If you perhaps meant to post "Why Mbombe and not Badger?", the Badger as a vehicle is not locally designed, although the various turrets are and those designs are very far from proven.

I meant, why did the SANDF go with the Badger? ;)
 
The design and ballistics technology for the G5/G6 artillery piece is not local. It is the work of the Canadian Gerald Bull, and was acquired by the SA government through some very shady deals. Bull himself was assassinated, probably by the Israelis, though some sources say the South Africans were also involved.

Bull was only assassinated when he tried building a "supergun" for the Iraqis

Had he succeded it would have made the world a very dangerous place.
 
The design and ballistics technology for the G5/G6 artillery piece is not local. It is the work of the Canadian Gerald Bull, and was acquired by the SA government through some very shady deals. Bull himself was assassinated, probably by the Israelis, though some sources say the South Africans were also involved.

Gerald Bull was warned to stop working for Sadam husain on 3 occasions he would not listen so the Israelis capped his ass .
 
Gerald Bull was warned to stop working for Sadam husain on 3 occasions he would not listen so the Israelis capped his ass .
As jy nie wil hoor nie dan moet jy voel.
 
Interestingly, Armscor was a supplier to Saddam Hussein at that time. And the Israelis were involved.

The Iraqis had their own version of the G5 designed by Bull. Following the long war with Iran, Saddam desperately needed to ramp up production of their homemade version of the G5 (I forget its name, starts with an M). Armscor supplied the highly specialized barrels and other key parts in a schlenter deal with the Israelis via an Austrian partner. Remember, Israel was rather keen to see Saddam continue the war with Iran as that kept two of her enemies preoccupied with their own conflict and thus off Israel's back.

Bull's Doomsday Gun was not aimed at Israel as almost all reports have it. The much smaller test gun was, and that is used in propaganda pics and in the doccie of that name.

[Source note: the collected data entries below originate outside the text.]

Lemma printf_hex8 pre post ap z fuel rest :
  Forall (fun c => c <> 37) pre -> s32 z = z -> vprintfmt fuel post ap = Ok rest ->
  exists l, vprintfmt (length pre + S fuel) (pre ++ chars "%08x" ++ post) (VInt z :: ap) = Ok (pre ++ l ++ rest) /\ length l = 8%nat /\ parse_num 16 l = Some (u32 z).
Proof.
  intros Hpre Hz Hrest. destruct (printnum_full (u32 z) 16 8 48 (u32_range z) ltac:(by right; right)) as (ds&Hp&Hds).
  assert (Hlen : Z.of_nat (length ds) <= 8) by (apply (numeral_length_ub 16 (u32 z)); [lia|done|lia|]; pose proof (u32_range z) as Hr; unfold is_u32, W32 in Hr; cbn; lia).
  exists (repeat 48 (Z.to_nat (8 - Z.of_nat (length ds))) ++ (digit <$> ds)). split; [|split; [rewrite length_app, repeat_length, length_fmap; lia|by apply parse_padded; [lia|]]].
  apply vprintfmt_plain; [done|]. change (chars "%08x" ++ post) with (37 :: 48 :: 56 :: 120 :: post). cbn -[NUM_FUEL printnum Z.modulo u32 s32]. rewrite (u32_small (u32 z)) by apply u32_range. change (56 - 48) with 8. rewrite Hp. by rewrite Hrest.
Qed.

(** C39: [%d] prints a decimal numeral that reads back as the [int] it was given, for every
    32-bit value; [%08x] prints eight hexadecimal digits that read back as the word; what
    is around the conversion is printed as it is. *)
Theorem printf_roundtrip pre post ap z fuel rest :
  Forall (fun c => c <> 37) pre -> s32 z = z -> vprintfmt fuel post ap = Ok rest ->
  (exists l, vprintfmt (length pre + S fuel) (pre ++ chars "%d" ++ post) (VInt z :: ap) = Ok (pre ++ l ++ rest) /\ parse_int l = Some z) /\
  (exists l, vprintfmt (length pre + S fuel) (pre ++ chars "%08x" ++ post) (VInt z :: ap) = Ok (pre ++ l ++ rest) /\ length l = 8%nat /\ parse_num 16 l = Some (u32 z)).
Proof.
  intros Hpre Hz Hrest. assert (Hzr : -2147483648 <= z < 2147483648) by (rewrite <- Hz; unfold s32, W32; mlia). split.
  - set (n := if z <? 0 then (- z) mod 18446744073709551616 else z).
    assert (Hn : n = Z.abs z /\ is_u32 n) by (unfold n, is_u32, W32; destruct (Z.ltb_spec z 0); [rewrite Z.mod_small by lia|]; lia). destruct Hn as [Hn Hu].
    destruct (printnum_full n 10 (-1) 32 Hu ltac:(by right; left)) as (ds&Hp&Hds). replace (Z.to_nat (-1 - Z.of_nat (length ds))) with O in Hp by lia.
    exists ((if z <? 0 then [45] else []) ++ (digit <$> ds)). split.
    + apply vprintfmt_plain; [done|]. change (chars "%d" ++ post) with (37 :: 100 :: post). cbn -[NUM_FUEL printnum Z.modulo s32 u32 Z.ltb]. rewrite Hz. fold n. rewrite (u32_small n Hu), Hp. cbn [repeat app]. by rewrite Hrest.
    + assert (Hpd : parse_num 10 (digit <$> ds) = Some n) by (apply parse_digits; [lia|done]). destruct (Z.ltb_spec z 0).
      * unfold parse_int. cbn [app]. rewrite Hpd. cbn. f_equal. lia.
      * unfold parse_int. cbn [app]. destruct Hds as (Hf&_&d&ds'&->&_). apply Forall_cons in Hf as [Hd _]. rewrite fmap_cons.
        assert (digit d <> 45) by (unfold digit; destruct (d <? 10); lia). rewrite fmap_cons in Hpd. destruct (digit d) as [|p|]; [| |done]; rewrite ?Hpd; try (f_equal; lia).
        destruct (Pos.eq_dec p 45) as [->|Hne]; [done|]. transitivity (parse_num 10 (Z.pos p :: (digit <$> ds'))); [|rewrite Hpd; f_equal; lia].
        do 6 (destruct p as [p|p|]; try done).
  - by apply printf_hex8.
Qed.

Bull was a nerdy academic geek, and his dream was a gun that could fire a satellite into orbit. That's why his company was called Space Research Corporation. He'd spent a decade trying to get a supergun built in the West. He eventually persuaded Saddam to fund the space-capable supergun, which would be an immovable installation that could not be re-aimed.

Bull was assassinated before the gun could be built.

Anyway. Back to thread.

I'm still proud of the G5 and G6. The platform and integration engineering is superb. And local.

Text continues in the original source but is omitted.